The application deadline for fall entry is April 1. Applicants should submit an application form, LSAT results, transcripts, a personal statement, a nonrefundable application fee of $50, and 2 academic letters of recommendation. Notification of the admissions decision is within 4 weeks of receipt of a completed application. The latest acceptable LSAT test date for fall entry is February. The law school uses the LSDAS.
About 94% of current law students receive some form of aid. The average annual amount of aid from all sources combined, including scholarships, loans, and work contracts, is $32,557; maximum, $53,000. Awards are based on need and merit. Required financial statement is the FAFSA. The aid application deadline for fall entry is March 1. Special funds for minority or disadvantaged students include a variety of merit-based scholarships. First-year students are notified about their financial aid application 2 to 3 weeks after the law school receives results of the FAFSA.
About 52% of the student body are women; 24%, minorities; 6%, African American; 7%, Asian American; 5%, Hispanic; and 1%, Native American. The majority of students come from Illinois (46%). The average age of entering students is 25; age range is 21 to 59. About 28% of students enter directly from undergraduate school and 9% have a graduate degree. About 3% drop out after the first year for academic or personal reasons; 90% remain to receive a law degree.
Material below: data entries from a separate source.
Lemma has_playable_spec i :
  has_playable i = match i with
                   | Some info => match picked info with
                                  | Some m => Py.truthy (stream_of m)
                                  | None => false
                                  end
                   | None => false
                   end.
Proof.
  destruct i as [info|]; [|reflexivity]. unfold has_playable, picked.
  destruct (i_entries info) as [[|e es]|]; try reflexivity; apply playable_iff_stream.
Qed.


Lemma retry_result env target :
  let first := extract_info env target in
  let second := extract_info_web env target in
  _extract_info_with_retry env target
  = if has_playable first then first
    else if has_playable second then second
    else match second with Some _ => second | None => first end.
Proof. reflexivity. Qed.

Lemma retry_playable env target :
  has_playable (_extract_info_with_retry env target)
  = has_playable (extract_info env target)
    || has_playable (extract_info_web env target).
Proof.
  rewrite retry_result. cbv zeta.
  destruct (has_playable (extract_info env target)) eqn:F; [exact F|].
  destruct (has_playable (extract_info_web env target)) eqn:S; [exact S|].
  destruct (extract_info_web env target); [exact S|exact F].
Qed.

Lemma retry_none env target :
  _extract_info_with_retry env target = None <->
  extract_info env target = None /\ extract_info_web env target = None.
Proof.
  rewrite retry_result. cbv zeta.
  destruct (extract_info env target) as [i1|];
    destruct (extract_info_web env target) as [i2|];
    change (has_playable None) with false; cbv iota;
    repeat match goal with
           | |- context [if has_playable ?x then _ else _] =>
               destruct (has_playable x)
           end;
    split; intros H; try discriminate; try (destruct H; discriminate);
    try (split; reflexivity); reflexivity.
Qed.

(** X1.  The extraction with retry returns the answer of the default
    profile when it is playable, whatever the fallback would say; else
    the answer of the fallback profile when that is playable; so its
    result is playable exactly when one of the two answers is, and it is
    [None] only when both profiles gave nothing. *)
Theorem retry_finds_what_either_profile_finds (env : Env) (target : string) :
  let first := extract_info env target in
  let second := extract_info_web env target in
  let result := _extract_info_with_retry env target in
  (has_playable first = true -> result = first) /\
  (has_playable first = false -> has_playable second = true ->
   result = second) /\
  has_playable result = has_playable first || has_playable second /\
  (result = None <-> first = None /\ second = None).
Proof.
  cbv zeta. split; [|split; [|split]].
  - intros H. rewrite retry_result. cbv zeta. now rewrite H.
  - intros H1 H2. rewrite retry_result. cbv zeta. now rewrite H1, H2.
  - apply retry_playable.
  - apply retry_none.
Qed.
Student-edited publications include the Loyola Law Journal, Loyola Consumer Law Review, Annals of Health Law, Public Interest Law Reporter, Children’s Legal Rights Journal, and the International Forum. A biweekly newsletter, The Bulletin, is published by the law school administration with student assistance. Moot Court competitions include the National Moot Court, Jessup Competition, and Wagner (labor law). Other competitions include the National Mock Trial Competition and the Client Counseling Competition and Negotiations Competition, both sponsored by the ABA. Loyola also participates annually in the Intra-school Moot Court Competition, Chicago Bar, Illinois Bar, Niagara, Sutherland Rich (intellectual property), National Juvenile Law, National Health Law, ABA, Hispanic Bar, Frederick Douglass, Willem Vis, and Thomas Tang. Law student organizations, local chapters of national associations, and campus organizations include the Student Bar Association, Decalogue Society, National Lawyers Guild, Black Law Students Association, American Society of International Law, Latin American Law Students Association, Health Law Society, Child Law Society, Outlaw Society, and Phi Alpha Delta legal fraternity.
The law school operates on a traditional semester basis. Courses for full-time students are offered both day and evening and must be completed within 4 years. For part-time students, courses are offered both day and evening and must be completed within 6 years. New full- and part-time students are admitted in the fall. There is 1 2-week and 2 4-week summer sessions. Transferable summer courses are offered.